Summer Day's Dream

J B Priestley
Finborough Theatre

Summer Day's Dream

One should always be wary of the epithet "forgotten classic. All too frequently, posterity's judgement is good and the forgetfulness fully justified.

Summer Day's Dream has not been performed on a London stage since its initial run 64 years ago. The play is an allegorical fantasy that looks at a post-apocalyptic dystopia circa 1975.

As the title suggests, this satire pays homage to a Shakespearean comedy of similar name, which offers a framework and concepts that J B Priestley selectively borrows with alacrity.

Following the nuclear destruction wrought during WWIII, England is rather nice in a deeply socialist sense, though it has regressed a few centuries in technological terms.

The setting is the home of three generations of the Dawlish family. Grandpa Stephen, a role played in the TV version by Sir John Gielgud to whom Kevin Colson bears a striking resemblance, is a formerly rich, benevolent patriarch.

His home also houses daughter Margaret, played by Lisa Armytage, a seer whose omniscience is never worn lightly, plus her wastrel nephew Christopher and more thoughtful niece, Rosalie (respectively Tom Grace and Eleanor Yates).

All is well with their lazy lives on the land, until a trio of stereotypical visitors from overseas arrives with mischief on their minds.

They are Helen Keeley's Irina, a Russian military ice maiden, Patrick Poletti as American businessman Franklyn and Indian scientist Dr Bahru, Peter Singh.
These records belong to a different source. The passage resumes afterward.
(** On hits whose row ids Python accepts as indices into the chunk list,
    the loop returns one result per hit: a copy of the chunk the id reads,
    carrying the hit's distance and the 1-based position. *)
Lemma retrieve_loop_valid (hits : list (Q * Z)) :
  ∀ (i : Z) (results : list loc) (st : State),
    Forall (fun h : Q * Z =>
              - Z.of_nat (length (self_chunks (self st))) ≤ snd h
              < Z.of_nat (length (self_chunks (self st)))) hits →
    Forall (fun l => is_Some (store st !! l)) (self_chunks (self st)) →
    ∃ new st',
      retrieve_loop hits i results st = (inr (results ++ new), st')
      ∧ frame st st'
      ∧ length new = length hits
      ∧ ∀ (j : nat) (l : loc) (h : Q * Z),
          new !! j = Some l → hits !! j = Some h →
          ∃ c d,
            py_index (self_chunks (self st)) (snd h) = inr c
            ∧ store st !! c = Some d
            ∧ store st' !! l = Some (tagged d (fst h) (i + Z.of_nat j + 1)).
Proof.
  induction hits as [|[distance idx] hits IH]; intros i results st Hhits Hstore.
  - exists [], st. simpl. rewrite app_nil_r.
    split; [done|]. split; [apply frame_refl|]. split; [done|].
    intros j l h Hl. by rewrite lookup_nil in Hl.
  - apply Forall_cons in Hhits as [Hidx Hhits]. simpl in Hidx.
    rewrite retrieve_loop_cons.
    destruct (Z.ltb_spec idx (Z.of_nat (length (self_chunks (self st))))); [|lia].
    destruct (py_index_valid (self_chunks (self st)) idx Hidx) as [c Hc].
    rewrite Hc.
    pose proof (proj1 (Forall_forall _ _) Hstore _ (py_index_elem _ _ _ Hc))
      as [d Hd].
    rewrite Hd. cbv zeta.
    set (l' := fresh (dom (store st))).
    set (st1 := with_store (insert l' (tagged d distance (i + 1))) st).
    assert (Hf1 : frame st st1) by apply frame_alloc.
    destruct (IH (i + 1) (results ++ [l']) st1) as (new & st' & Hrun & Hf & Hlen & Hnew).
    { exact Hhits. }
    { eapply Forall_impl; [exact Hstore|]. intros l [d0 Hl].
      exists d0. eapply lookup_weaken; [exact Hl | apply Hf1]. }
    exists (l' :: new), st'.
    split; [by rewrite Hrun, <- app_assoc|].
    split; [by eapply frame_trans|].
    split; [simpl; congruence|].
    intros [|j] l h Hl Hh; simpl in Hl, Hh.
    + injection Hl as <-. injection Hh as <-. simpl.
      exists c, d. split; [exact Hc|]. split; [exact Hd|].
      change (Z.of_nat 0) with 0. rewrite Z.add_0_r.
      eapply lookup_weaken; [|apply Hf]. apply lookup_insert_eq.
    + destruct (Hnew j l h Hl Hh) as (c' & d' & Hc' & Hd' & Hl').
      exists c', d'. split; [exact Hc'|]. split.
      * change (self_chunks (self st1)) with (self_chunks (self st)) in Hc'.
        pose proof (proj1 (Forall_forall _ _) Hstore _ (py_index_elem _ _ _ Hc'))
          as [d0 Hd0].
        pose proof (lookup_weaken _ _ _ _ Hd0 (proj2 Hf1)) as Hd1.
        congruence.
      * replace (i + Z.of_nat (S j) + 1) with (i + 1 + Z.of_nat j + 1) by lia.
        exact Hl'.
Qed.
Each is a clichéd update of their equivalents in 1949 when the play was written.

Their mission is to pillage the resources of this primitive, third world outpost for the good of the planet, or at least the three superpowers that they represent.

In fact, their true purpose is to provide a Shavian talking shop, intended to promote the playwright's leftish views from the stage. The result is an amusing piece that propounds ideas of a fairer state that must have seemed a good possibility in 1949 when post-war projects such as the NHS must have looked like heralds for a new brand of egalitarian politics but today looks like a soppy dream.

Alex Marker, who is better known as a wondrous designer, directs a capable cast in a play that is enjoyable but can get a little lost when various characters get overly sententious in their efforts to represent Mr Priestley.